Bowen Island Municipality announced Tuesday that it has hired Triex Contracting to build the first section of the long-planned cross-island multi-use path. The first section will run between Bowen Island Community School and Carter Road.
The 13-week schedule will see construction start in March, so as to qualify for soon-to-expire Bike BC funding. (The first phase of the pathway was set to start in 2019 in the Charlie’s Lane area of Grafton Road but after engineering estimates came in over budget, the project was reevaluated).
This project is budgeted at $885,000, BIM said in a press release, with $495,000 to come from the Bike BC grant and $390,000 from the municipality.
“The tender was competitive and resulted in a low bid from Triex, a reputable contractor that has performed well on previous municipal construction projects,” said the press release. The Triex bid came in at $547,565 plus tax.
“Another key component of this phase is an intersection improvement at Mount Gardner Road, which is particularly busy with ferry marshalling and student traffic,” said the press release. “The improvement will have better sightlines and traffic calming to help maintain safe vehicle speeds and awareness of pedestrians.”
Should more grant funding come in, more sections of the path could be built this year, said the press release.

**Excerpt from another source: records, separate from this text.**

(** * Text comparison tool: delimiter resolver, row parser and keyed diff

    A shallow embedding of the core of the text file comparison tool
    (the main script and its earlier variant, [script.js]):

    - [getDelimiter]      the delimiter resolver,
    - [parseFile]         the row parser,
    - [performComparison] the keyed diff engine,
    - [csvQuote], [exportCSV]                   the CSV export,
    - [updateKeyColumnOptions], [compareFiles]  the choice of the key,
    - [handleFile], [reprocessFiles], [clearAll] and the scheduled
      comparison, as transitions of the globals of the script.

    The functions that only write markup into the page ([escapeHtml],
    [showError], [updateFileInfo], [showTab], [displayResults] and the
    functions it calls, [generateTable]) are not embedded: what they produce
    is decided by the document they write to.

    Modelling conventions.

    - A JavaScript string is the list of its UTF-16 code units, each an [N].
    - A row ([const row = {}], filled by [row[header] = ...]) is the finite
      map of the properties it owns, from column name to value, a [gmap].
      A read [row[name]] of a name the row does not own goes on to
      [Object.prototype], and a write [row['__proto__'] = ...] reaches the
      setter of [Object.prototype] and stores nothing: [Object_get] and
      [Object_set].  [Object.prototype] is the one of the language; the
      page adds nothing to it.  No statement below depends on the
      enumeration order of the properties of a row.
    - A [Map] keeps its keys in the order of their first insertion; it is an
      association list updated in place.
    - The DOM read [document.getElementById('delimiter').value] and the
      global [fileData] are explicit arguments; in the session they are
      fields of a record.
    - [Array.from(allColumns)] in [exportCSV] depends on the enumeration
      order of the rows' properties; the export takes the list of columns
      as an argument, and [collectColumns] is the set of its elements.
    - A [throw new Error(msg)] is a value of [ParseError] on the left of a
      sum; a [TypeError] raised by calling a method a value does not have
      is [None]; [console.log] and [console.warn] are dropped. *)

From stdpp Require Import gmap list strings.
From Stdlib Require Import NArith Lia.

Set Warnings "-clear-no-such-hyp".

(** ** Strings *)

Abbreviation jsstring := (list N).

(** A literal: the code units of an ASCII string. *)
Definition u (s : string) : jsstring :=
  map Ascii.N_of_ascii (String.list_ascii_of_string s).
Arguments u s%_string.

Definition TAB : N := 9%N.
Definition LF : N := 10%N.
Definition CR : N := 13%N.
Definition COMMA : N := 44%N.
Definition SEMICOLON : N := 59%N.
Definition PIPE : N := 124%N.

(** The code units [String.prototype.trim] strips: WhiteSpace and
    LineTerminator of ECMAScript. *)
Definition is_ws (c : N) : bool :=
  ((9 <=? c) && (c <=? 13) || (c =? 32) || (c =? 160) || (c =? 5760)
   || (8192 <=? c) && (c <=? 8202) || (c =? 8232) || (c =? 8233)
   || (c =? 8239) || (c =? 8287) || (c =? 12288) || (c =? 65279))%N.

The entire path, intended to be an extension of the North Shore's Spirit Trail, BIM plans to build in seven phases over the next 15 to 20 years, depending on technical requirements and funding.
The path has been called the “backbone” of BIM’s 2018 20-year transportation plan, which calls for more active transportation infrastructure.
“Of the 75 kilometres of public roads on the island, less than 0.5 km have sidewalks and those are only within Snug Cove,” said the press release. “Roads on the remainder of the island are built to a rural standard (single lane in each direction) with little or no shoulders.”
“Pedestrians and cyclists are usually forced onto the vehicular travel lanes for part or all of their trip. And the hilly island terrain results in many steep and winding roads that create additional hazards for those that brave walking or cycling.”